Collected data
* * *

Fixpoint findbang_loop (fuel : nat) (p : cstr) (i : nat) : option (option nat) :=
  match fuel with
  | O => None
  | S f =>
      match p with
      | [] => Some None
      | c :: p' =>
          if (c =? squote) || (c =? dquote) then
            match skip_quote p' c with
            | None => None
            | Some p'' => findbang_loop f p'' (i + (length p - length p''))%nat
            end
          else if c =? ch "!" then Some (Some i)
          else findbang_loop f p' (S i)
      end
  end.

(** The offset of the mark; [None] when the scan leaves the string.
    [src/pmon/hist.c:372-388] *)
Definition findbang (p : cstr) : option (option nat) := findbang_loop (S (length p)) p 0.

(** ** The editor *)

Definition PREV : Z := 16.
Definition NEXT : Z := 14.
Definition FORW : Z := 6.
Definition BACK : Z := 2.
Definition BEGIN : Z := 1.
Definition END : Z := 5.
Definition DELETE : Z := 4.
Definition DELLINE : Z := 11.
Definition MARK : Z := 0.
Definition KILL : Z := 23.

(** The line, the global [column], the local [mark], and the characters sent
    to the terminal. *)
Record editor : Type := mkEd { ed_line : cstr; ed_col : nat; ed_mark : Z; ed_out : list Z }.

Definition set_line (p : cstr) (e : editor) : editor := mkEd p (ed_col e) (ed_mark e) (ed_out e).
Definition set_mark (m : Z) (e : editor) : editor := mkEd (ed_line e) (ed_col e) m (ed_out e).

Definition put_one (c : Z) (e : editor) : editor :=
  mkEd (ed_line e) (if c =? nl then 0 else S (ed_col e)) (ed_mark e) (ed_out e ++ [c]).

(** [src/pmon/hist.c:354-367] *)
Definition putstr (s : cstr) (e : editor) : editor := fold_left (fun e c => put_one c e) s e.

(** [src/pmon/hist.c:270-279] *)
Definition left (n : Z) (e : editor) : editor :=
  let k := Nat.min (Z.to_nat n) (ed_col e) in
  mkEd (ed_line e) (ed_col e - k) (ed_mark e) (ed_out e ++ replicate k bs).

(** [src/pmon/hist.c:253-265] *)
Definition right (n : Z) (e : editor) : editor :=
  let k := Nat.min (Z.to_nat n) (length (ed_line e) - ed_col e) in
  mkEd (ed_line e) (ed_col e + k) (ed_mark e) (ed_out e ++ take k (drop (ed_col e) (ed_line e))).

(** [src/pmon/hist.c:239-248] *)
Definition backspace (n : Z) (e : editor) : editor :=
  let k := Nat.min (Z.to_nat n) (ed_col e) in
  mkEd (ed_line e) (ed_col e - k) (ed_mark e) (ed_out e ++ concat (replicate k [bs; 32; bs])).

(** [strdchr (&p[column])], [n] times. *)
Definition delete_here (n : nat) (e : editor) : editor :=
  set_line (take (ed_col e) (ed_line e) ++
            Nat.iter n strdchr (drop (ed_col e) (ed_line e))) e.

Definition tail_len (e : editor) (oc : nat) : Z := strlen (Some (drop oc (ed_line e))).
Definition put_tail (e : editor) : editor := putstr (drop (ed_col e) (ed_line e)) e.
Definition put_blanks (n : nat) (e : editor) : editor := Nat.iter n (putstr [32]) e.

(** [src/pmon/hist.c:189-202] *)
Definition addchar (c : Z) (e : editor) : editor :=
  if Z.of_nat LINESZ - 40 <? strlen (Some (ed_line e)) then e
  else
    let oc := ed_col e in
    let e := set_line (take oc (ed_line e) ++ strichr (drop oc (ed_line e)) c) e in
    let e := put_tail e in
    left (tail_len e oc - 1) e.

(** The recalled line replaces the one being edited.
    [src/pmon/hist.c:68-74] *)
Definition recall (h : history) (i : nat) (e : editor) : editor :=
  let e := right (strlen (Some (ed_line e)) - Z.of_nat (ed_col e)) e in
  let e := backspace (Z.of_nat (ed_col e)) e in
  let e := set_line (strcpy (hist_at h i)) e in
  set_mark 0 (putstr (ed_line e) e).

(** One key other than the end of the line.
    [src/pmon/hist.c:65-142] *)
Definition edit_key (usehist : bool) (h : history) (c : Z) (e : editor) : editor * history :=
  if (c =? PREV) && usehist then
    let r := if Nat.eqb (histr h) (r_op (hist h)) then histr h else decmod (histr h) HISTMAX in
    (recall h r e, mkHist (hist h) r (histno h))
  else if (c =? NEXT) && usehist then
    let r := if Nat.eqb (histr h) (r_ip (hist h)) then histr h else incmod (histr h) HISTMAX in
    (recall h r e, mkHist (hist h) r (histno h))
  else if c =? FORW then (right 1 e, h)
  else if c =? BACK then (left 1 e, h)
  else if c =? BEGIN then (left (Z.of_nat (ed_col e)) e, h)
  else if c =? END then (right (tail_len e (ed_col e)) e, h)
  else if c =? MARK then (set_mark (Z.of_nat (ed_col e)) e, h)
  else if c =? DELETE then
    let oc := ed_col e in
    let e := putstr [32] (put_tail (delete_here 1 e)) in
    let e := left (tail_len e oc + 1) e in
    (if Z.of_nat oc <? ed_mark e then set_mark (ed_mark e - 1) e else e, h)
  else if c =? DELLINE then
    let n := tail_len e (ed_col e) in
    let e := set_line (take (ed_col e) (ed_line e)) e in
    let oc := ed_col e in
    let e := left n (put_blanks (Z.to_nat n) e) in
    (if Z.of_nat oc <? ed_mark e then set_mark (Z.of_nat oc) e else e, h)
  else if c =? KILL then
    let col := Z.of_nat (ed_col e) in
    if col =? ed_mark e then (e, h)
    else
      let '(n, e) :=
        if ed_mark e <? col then (col - ed_mark e, left (col - ed_mark e) e)
        else (ed_mark e - col, e) in
      let e := delete_here (Z.to_nat n) e in
      let oc := ed_col e in
      let e := put_blanks (Z.to_nat n) (put_tail e) in
      let e := left (tail_len e oc + n) e in
      (set_mark (Z.of_nat (ed_col e)) e, h)
  else if c =? bs then
    let e := left 1 e in
    let oc := ed_col e in
    let e := putstr [32] (put_tail (delete_here 1 e)) in
    let e := left (tail_len e oc + 1) e in
    (if Z.of_nat oc <=? ed_mark e then set_mark (ed_mark e - 1) e else e, h)
  else if isprint c then (addchar c e, h)
  else (mkEd (ed_line e) (ed_col e) (ed_mark e) (ed_out e ++ [bel]), h).

Fixpoint edit_keys (usehist : bool) (keys : list Z) (e : editor) (h : history)
  : option (editor * history * list Z) :=
  match keys with
  | [] => None
  | c :: keys' =>
      if (c =? nl) || (c =? cr) then Some (putstr [nl] e, h, keys')
      else let '(e, h) := edit_key usehist h c e in edit_keys usehist keys' e h
  end.

(** The line, the terminal output and the keys left; [None] while the user
    has not finished the line. [src/pmon/hist.c:48-145] *)
Definition get_line (p : cstr) (usehist : bool) (keys : list Z) (h : history)
  : option (editor * history * list Z) :=
  let h := mkHist (hist h) (r_ip (hist h)) (histno h) in
  let e := mkEd p 0 0 [] in
  let e := match p with [] => e | _ => let e := putstr p e in left (Z.of_nat (ed_col e)) e end in
  edit_keys usehist keys e h.

(** The history substitution of [get_cmd] on the line just read: the line to
    execute and the messages. [None] when [findbang] leaves the line.
    [src/pmon/hist.c:158-182] *)
Definition history_subst (p : cstr) (h : history) : option (cstr * trace) :=
  match findbang p with
  | None => None
  | Some None => Some (p, [])
  | Some (Some q) =>
      let buf := strdchr (getword (Some (drop q p))).1 in
      if strempty (Some buf) then Some (p, [])
      else
        let rest := Nat.iter (S (length buf)) strdchr (drop q p) in
        let insert t :=
          let line := take q p ++ stristr rest (strcpy t) in
          (line, [Printf "%s\n" [AStr (Some line)]]) in
        let missing := (take q p ++ rest, [Printf "%s: Event not found.\n" [AStr (Some buf)]]) in
        Some
          (if strequ (Some buf) (Some (str "!")) then
             insert (hist_at h (decmod (r_ip (hist h)) HISTMAX))
           else
             match atob buf 10 with
             | Some v =>
                 match gethistn (s32 v) h with Some t => insert (Some t) | None => missing end
             | None =>
                 match gethists buf h with Some t => insert (Some t) | None => missing end
             end)
  end.

(** [src/pmon/hist.c:148-184] *)
Definition get_cmd (keys : list Z) (room : bool) (h : history)
  : option (cstr * history * trace) :=
  match get_line [] true keys h with
  | None => None
  | Some (e, h, _) =>
      match history_subst (ed_line e) h with
      | None => None
      | Some (line, ev) => let '(h, ev') := addhist line room h in Some (line, h, ev ++ ev')
      end
  end.

(** ** The history as a list *)

Abbreviation N := HISTMAX.
Abbreviation contents h := (elems None N (hist h)).

(** Every slot outside the elements holds a null pointer. *)
Record hist_ok (h : history) : Prop := {
  ho_ring : ring_ok N (hist h);
  ho_free : forall i, (count N (hist h) <= i <= N)%nat -> hist_at h (slot N (hist h) i) = None
}.

Lemma dec_slot (r : ring cptr) i :
  ring_ok N r -> (i <= N)%nat ->
  decmod (slot N r i) N = slot N r (if Nat.eqb i 0 then N else i - 1)%nat.
Proof.
  intros (H1 & H2 & H3) Hi. unfold slot, decmod, N in *.
  destruct (Nat.eqb_spec i 0) as [->|];
    repeat match goal with
    | |- context [Nat.leb ?a ?b] => destruct (Nat.leb_spec a b)
    | |- context [Nat.eqb ?a ?b] => destruct (Nat.eqb_spec a b)
    end; lia.
Qed.

Lemma dec_times_slot (r : ring cptr) d i :
  ring_ok N r -> (d <= i <= N)%nat -> dec_times d (slot N r i) = slot N r (i - d).
Proof.
  intros Hok. revert i. induction d as [|d IH]; intros i Hd; cbn [dec_times].
  - f_equal. lia.
  - rewrite dec_slot by (done || lia). destruct (Nat.eqb_spec i 0); [lia|].
    rewrite IH by lia. f_equal. lia.
Qed.

Lemma hist_at_elem h i :
  hist_ok h -> (i < count N (hist h))%nat ->
  hist_at h (slot N (hist h) i) = default None (contents h !! i).
Proof. intros [Hok _] Hi. rewrite elems_lookup by done. done. Qed.

(** The slot just before [histi] holds the last command, or nothing. *)
Lemma last_slot h :
  hist_ok h -> hist_at h (decmod (r_ip (hist h)) N) = default None (list.last (contents h)).
Proof.
  intros Hh. pose proof (ho_ring h Hh) as Hok. pose proof (count_bound N (hist h) Hok) as Hb.
  rewrite <- (slot_count N (hist h) Hok), dec_slot by done.
  destruct (Nat.eqb_spec (count N (hist h)) 0) as [E|E].
  - rewrite (ho_free h Hh) by lia.
    assert (contents h = []) as -> by (apply nil_length_inv; by rewrite elems_length). done.
  - rewrite hist_at_elem by (done || lia). rewrite last_lookup, elems_length.
    f_equal. f_equal. lia.
Qed.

* * *

**Required work**
The output should consist only of the lines from the one with "hist_ok h -> hist_at" through the final line of the records above, exactly.

**Written response**
  hist_ok h -> hist_at h (decmod (r_ip (hist h)) N) = default None (list.last (contents h)).
Proof.
  intros Hh. pose proof (ho_ring h Hh) as Hok. pose proof (count_bound N (hist h) Hok) as Hb.
  rewrite <- (slot_count N (hist h) Hok), dec_slot by done.
  destruct (Nat.eqb_spec (count N (hist h)) 0) as [E|E].
  - rewrite (ho_free h Hh) by lia.
    assert (contents h = []) as -> by (apply nil_length_inv; by rewrite elems_length). done.
  - rewrite hist_at_elem by (done || lia). rewrite last_lookup, elems_length.
    f_equal. f_equal. lia.
Qed.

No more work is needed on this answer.